Task goal:
Run through the records and, wherever a line holds the word "sequence", return that line.

Available records:
(** X15. Whatever the user does after the view mounts, every listed tree
    has positive measurements. *)
Lemma mounted_measured (fee price rate : float) (tax disc : bool)
    (dflt : float) (hist : list (Quote.t float)) (actions : list Action) :
  Forall (fun t => measured t = true)
    (trees (run (mount fee price rate tax disc dflt hist) actions)).
Proof. apply run_measured. constructor. Qed.

End Composition.

Section Save.
Context {N : Type} `{Number N}.
Import CalculatorView.

(** The trees recorded in the quote [saveQuote] builds. *)
Lemma newQuote_trees (env : Fresh) (st : State N) :
  Quote.trees (newQuote env st)
  = match trees st with
    | [] => if num_gt (currentVolume st) num_0
            then [pendingTree (uuid2 env) st] else []
    | _ :: _ => trees st
    end.
Proof. unfold newQuote; simpl. now destruct (trees st). Qed.

(** The amounts recorded in the quote are those of the render. *)
Lemma newQuote_amounts (env : Fresh) (st : State N) :
  stored_amounts (newQuote env st) = amounts (breakdown_of st).
Proof. reflexivity. Qed.

(** [saveQuote] either leaves everything as it is or records the quote it
    built. *)
Lemma saveQuote_cases (env : Fresh) (st : State N) :
  (Quote.trees (newQuote env st) = [] /\ saveQuote env st = (st, []))
  \/ (Quote.trees (newQuote env st) <> []
      /\ saveQuote env st
         = (with_form st num_0 num_0 [] (newQuote env st :: history st),
            [SetItem "quoteHistory" (newQuote env st :: history st);
             Alert "Quote saved to history!"])).
Proof.
  unfold saveQuote.
  destruct (Quote.trees (newQuote env st)) as [|t ts]; simpl.
  - now left.
  - right. split; [discriminate|reflexivity].
Qed.

(** C5, as amended.  Saving with an empty tree list and no pending
    measurement of positive volume is rejected: the state, and with it the
    history, is returned unchanged, nothing is written to storage, no
    alert is shown and no quote is recorded. *)
Theorem saveQuote_rejects (env : Fresh) (st : State N) :
  trees st = [] -> num_gt (currentVolume st) num_0 = false ->
  saveQuote env st = (st, []).
Proof.
  intros Hnil Hcv.
  destruct (saveQuote_cases env st) as [[_ Hs]|[Hne _]]; [exact Hs|].
  rewrite newQuote_trees, Hnil, Hcv in Hne. now contradiction Hne.
Qed.

(** Saving with at least one listed tree, or with a pending measurement
    of positive volume, records a quote at the head of the history, clears
    the form and persists the new history. *)
Lemma saveQuote_accepts (env : Fresh) (st : State N) :
  trees st <> [] \/ num_gt (currentVolume st) num_0 = true ->
  saveQuote env st
  = (with_form st num_0 num_0 [] (newQuote env st :: history st),
     [SetItem "quoteHistory" (newQuote env st :: history st);
      Alert "Quote saved to history!"]).
Proof.
  intros Hin.
  destruct (saveQuote_cases env st) as [[Hnil _]|[_ Hs]]; [|exact Hs].
  rewrite newQuote_trees in Hnil.
  destruct Hin as [Hne|Hcv].
  - destruct (trees st); [now contradiction Hne|discriminate].
  - rewrite Hcv in Hnil. destruct (trees st); discriminate.
Qed.

(** No step records a quote without trees: if every quote of the history
    has a tree, so has every quote after any actions. *)
Lemma step_quotes_have_trees (a : Action) (st : State N) :
  Forall (fun q => Quote.trees q <> []) (history st) ->
  Forall (fun q => Quote.trees q <> []) (history (step st a)).
Proof.
  intros Hh. destruct a as [x|x|x|uuid|id|env]; simpl; try assumption.
  - unfold addTree. now destruct (negb _).
  - destruct (saveQuote_cases env st) as [[_ ->]|[Hne ->]]; simpl;
      [assumption|].
    now constructor.
Qed.

(** X16. If every quote of the history has a tree, so has every quote of
    the history after any sequence of actions: no quote without trees is
    ever recorded. *)
Lemma run_quotes_have_trees (actions : list Action) (st : State N) :
  Forall (fun q => Quote.trees q <> []) (history st) ->
  Forall (fun q => Quote.trees q <> []) (history (run st actions)).
Proof.
  revert st. induction actions as [|a actions IH]; intros st Hh;
    [assumption|].
  simpl. apply IH. now apply step_quotes_have_trees.
Qed.

End Save.

Section SaveClaims.
Import CalculatorView.
Local Open Scope float_scope.

Lemma saveQuote_rejects_witness :
  saveQuote stamps (calculator defaults 0 [] (-3) 6)
  = (calculator defaults 0 [] (-3) 6, []).
Proof.
  apply (saveQuote_rejects stamps (calculator defaults 0 [] (-3) 6));
    reflexivity.
Defined.

(** C5, counterexample.  With an empty tree list and pending measurements
    10 and 6, saving is not rejected: the state changes, a write to storage
    and an alert are issued, and the history, empty before, holds a quote
    for the pending tree afterwards. *)
Lemma save_empty_list_counterexample :
  let st := calculator defaults 0 [] 10 6 in
  trees st = []
  /\ saveQuote stamps st <> (st, [])
  /\ saved stamps st <> history st
  /\ exists q, saved stamps st = q :: history st
               /\ Quote.trees q = [TreeItem.mk "t" 10 6 ""]
               /\ snd (saveQuote stamps st)
                  = [SetItem "quoteHistory" (q :: history st);
                     Alert "Quote saved to history!"].
Proof.
  cbv zeta. split; [reflexivity|]. split; [|split].
  - intros Heq. apply (f_equal snd) in Heq. discriminate.
  - intros Heq. apply (f_equal length) in Heq. discriminate.
  - eexists. split; [reflexivity|]. split; reflexivity.
Qed.

(** C10, as amended.  When the tree list is empty and the pending
    measurements are both positive with a volume [c * c * h / 12.56] that
    is positive as a double, saving records a quote whose trees are exactly
    the one item built from the pending measurements, at the head of the
    history. *)
Theorem saveQuote_pending (env : Fresh) (st : State float) :
  trees st = [] ->
  (0 <? circumference st) = true -> (0 <? height st) = true ->
  (0 <? circumference st * circumference st * height st / 12.56) = true ->
  exists q,
    saveQuote env st
    = (with_form st 0 0 [] (q :: history st),
       [SetItem "quoteHistory" (q :: history st);
        Alert "Quote saved to history!"])
    /\ Quote.trees q
       = [TreeItem.mk (uuid2 env) (circumference st) (height st) ""]
    /\ stored_amounts q = amounts (breakdown_of st).
Proof.
  intros Hnil Hc Hh Hv.
  assert (Hcv : (0 <? currentVolume st) = true).
  { now rewrite currentVolume_measured. }
  exists (newQuote env st). split; [|split].
  - rewrite (saveQuote_accepts env st) by now right. reflexivity.
  - rewrite newQuote_trees, Hnil. simpl. now rewrite Hcv.
  - reflexivity.
Qed.

Lemma saveQuote_pending_witness :
  exists q,
    saveQuote stamps (calculator defaults 0 [] 10 6)
    = (with_form (calculator defaults 0 [] 10 6) 0 0 [] [q],
       [SetItem "quoteHistory" [q]; Alert "Quote saved to history!"])
    /\ Quote.trees q = [TreeItem.mk "t" 10 6 ""]
    /\ stored_amounts q
       = amounts (breakdown_of (calculator defaults 0 [] 10 6)).
Proof.
  apply (saveQuote_pending stamps (calculator defaults 0 [] 10 6));
    reflexivity.
Defined.

(** C10, counterexample.  With an empty tree list and the positive pending
    measurements 1e-200 and 1, the square of the circumference underflows
    to [0], the volume is [0], and saving is rejected. *)
Lemma save_pending_counterexample :
  let st := calculator defaults 0 [] 1e-200 1 in
  trees st = []
  /\ (0 <? circumference st) = true /\ (0 <? height st) = true
  /\ currentVolume st = 0
  /\ saveQuote stamps st = (st, []).
Proof. vm_compute. repeat split; reflexivity. Qed.

(** The amounts a recorded quote stores are the specification's breakdown
    over the quote's own trees when the composition had no tree listed, or
    no pending volume. *)
Lemma saved_amounts_of_trees (env : Fresh) (st : State float) :
  Forall (fun t => measured t = true) (trees st) ->
  trees st = [] \/ currentVolume st = 0 ->
  Quote.trees (newQuote env st) <> [] ->
  stored_amounts (newQuote env st)
  = amounts (Spec.computeBreakdown (Quote.trees (newQuote env st))
               (config_of st) (discountPercent st)).
Proof.
  intros Hts Hcase Hne.
  rewrite newQuote_amounts. f_equal.
  rewrite newQuote_trees in *.
  destruct (trees st) as [|t ts] eqn:Htrees.
  - simpl in *. destruct (0 <? currentVolume st) eqn:Hcv;
      [|now contradiction Hne].
    rewrite (breakdown_pending_positive st (uuid2 env))
      by (rewrite ?Htrees; assumption).
    now rewrite Htrees.
  - destruct Hcase as [Habs|Hz]; [discriminate|].
    rewrite (breakdown_pending_zero st) by (rewrite ?Htrees; assumption).
    now rewrite Htrees.
Qed.

(** Otherwise, with trees listed and a pending measurement of positive
    volume, the quote records the listed trees only, while its amounts are
    the breakdown over the listed trees followed by the pending one. *)
Lemma saved_amounts_price_pending (env : Fresh) (st : State float) :
  Forall (fun t => measured t = true) (trees st) ->
  trees st <> [] -> (0 <? currentVolume st) = true ->
  Quote.trees (newQuote env st) = trees st
  /\ stored_amounts (newQuote env st)
     = amounts (Spec.computeBreakdown
                  (trees st ++ [pendingTree (uuid2 env) st])
                  (config_of st) (discountPercent st)).
Proof.
  intros Hts Hne Hcv. split.
  - rewrite newQuote_trees. destruct (trees st); [now contradiction Hne|].
    reflexivity.
  - rewrite newQuote_amounts. f_equal.
    now apply breakdown_pending_positive.
Qed.

(** C1, the failing input.  With the tree (10, 6) listed and the
    measurements 5 and 8 pending, saving records a quote whose trees are
    the listed tree alone, while its amounts price both trees: they are
    not the breakdown of the quote's own trees (a total of 636.94 against
    477.71). *)
Theorem saved_amounts_mismatch :
  let st := calculator defaults 0 [tree_10_6] 5 8 in
  exists q,
    saved stamps st = [q]
    /\ Quote.trees q = [tree_10_6]
    /\ stored_amounts q
       <> amounts (Spec.computeBreakdown (Quote.trees q) (config_of st)
                     (discountPercent st))
    /\ toFixed2 (Quote.total q) = Some "636.94"
    /\ toFixed2 (Spec.total
                   (Spec.computeBreakdown (Quote.trees q) (config_of st)
                      (discountPercent st))) = Some "477.71".
Proof.
  cbv zeta. eexists. split; [vm_compute; reflexivity|].
  split; [reflexivity|]. split; [|split; vm_compute; reflexivity].
  intros Heq. apply (f_equal (fun a => fst (fst (fst a)))) in Heq.
  revert Heq. apply Binary64.differ. vm_compute. discriminate.
Qed.

End SaveClaims.

(** * Deleting a quote *)

Section Delete.
Context {N : Type}.
Import HistoryView.

Lemma filter_keeps_all (id : string) (l : list (Quote.t N)) :
  (forall x, x ∈ l -> Quote.id x <> id) ->
  filter (fun h => Quote.id h <> id) l = l.
Proof.
  induction l as [|x l IH]; intros Hall; [reflexivity|].
  rewrite filter_cons_True by (apply Hall; left).
  f_equal. apply IH. intros y Hy. apply Hall. now right.
Qed.

(** A declined confirmation leaves the history alone and writes nothing. *)
Lemma deleteQuote_declined (id : string) (history : list (Quote.t N)) :
  deleteQuote false id history = (history, []).
Proof. reflexivity. Qed.

(** The new history is persisted as one value. *)
Lemma deleteQuote_persists (id : string) (history : list (Quote.t N)) :
  snd (deleteQuote true id history)
  = [SetItem "quoteHistory" (fst (deleteQuote true id history))].
Proof. reflexivity. Qed.

(** C6. A confirmed [deleteQuote id] removes the quote with that id and
    leaves the other quotes as they are and in their order, in the history
    the view holds and in the history it writes to storage; when no quote
    has the id, both are the history as it was; when the only quote has the
    id, both are empty.  In general what remains, and what is persisted, is
    the sub-sequence of the quotes with another id.  A declined
    confirmation changes and writes nothing. *)
Theorem deleteQuote_removes (id : string) (history : list (Quote.t N)) :
  (forall before q after,
      history = before ++ q :: after -> Quote.id q = id ->
      (forall x, x ∈ before ++ after -> Quote.id x <> id) ->
      deleteQuote true id history
      = (before ++ after, [SetItem "quoteHistory" (before ++ after)]))
  /\ ((forall x, x ∈ history -> Quote.id x <> id) ->
      deleteQuote true id history
      = (history, [SetItem "quoteHistory" history]))
  /\ (forall q, history = [q] -> Quote.id q = id ->
      deleteQuote true id history = ([], [SetItem "quoteHistory" []]))
  /\ fst (deleteQuote true id history) `sublist_of` history
  /\ (forall x, x ∈ fst (deleteQuote true id history)
                <-> x ∈ history /\ Quote.id x <> id)
  /\ snd (deleteQuote true id history)
     = [SetItem "quoteHistory" (fst (deleteQuote true id history))]
  /\ deleteQuote false id history = (history, []).
Proof.
  unfold deleteQuote; cbn [fst snd].
  split; [|split; [|split; [|split; [|split; [|split]]]]].
  - intros before q after -> Hq Hrest.
    rewrite filter_app, filter_cons_False by (intros Hn; now apply Hn).
    rewrite <- filter_app. now rewrite filter_keeps_all.
  - intros Hall. now rewrite filter_keeps_all.
  - intros q -> Hq.
    now rewrite filter_cons_False by (intros Hn; now apply Hn).
  - apply sublist_filter.
  - intros x. rewrite list_elem_of_filter. tauto.
  - reflexivity.
  - reflexivity.
Qed.

End Delete.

Finished task:
    the history after any sequence of actions: no quote without trees is
    the sub-sequence of the quotes with another id.  A declined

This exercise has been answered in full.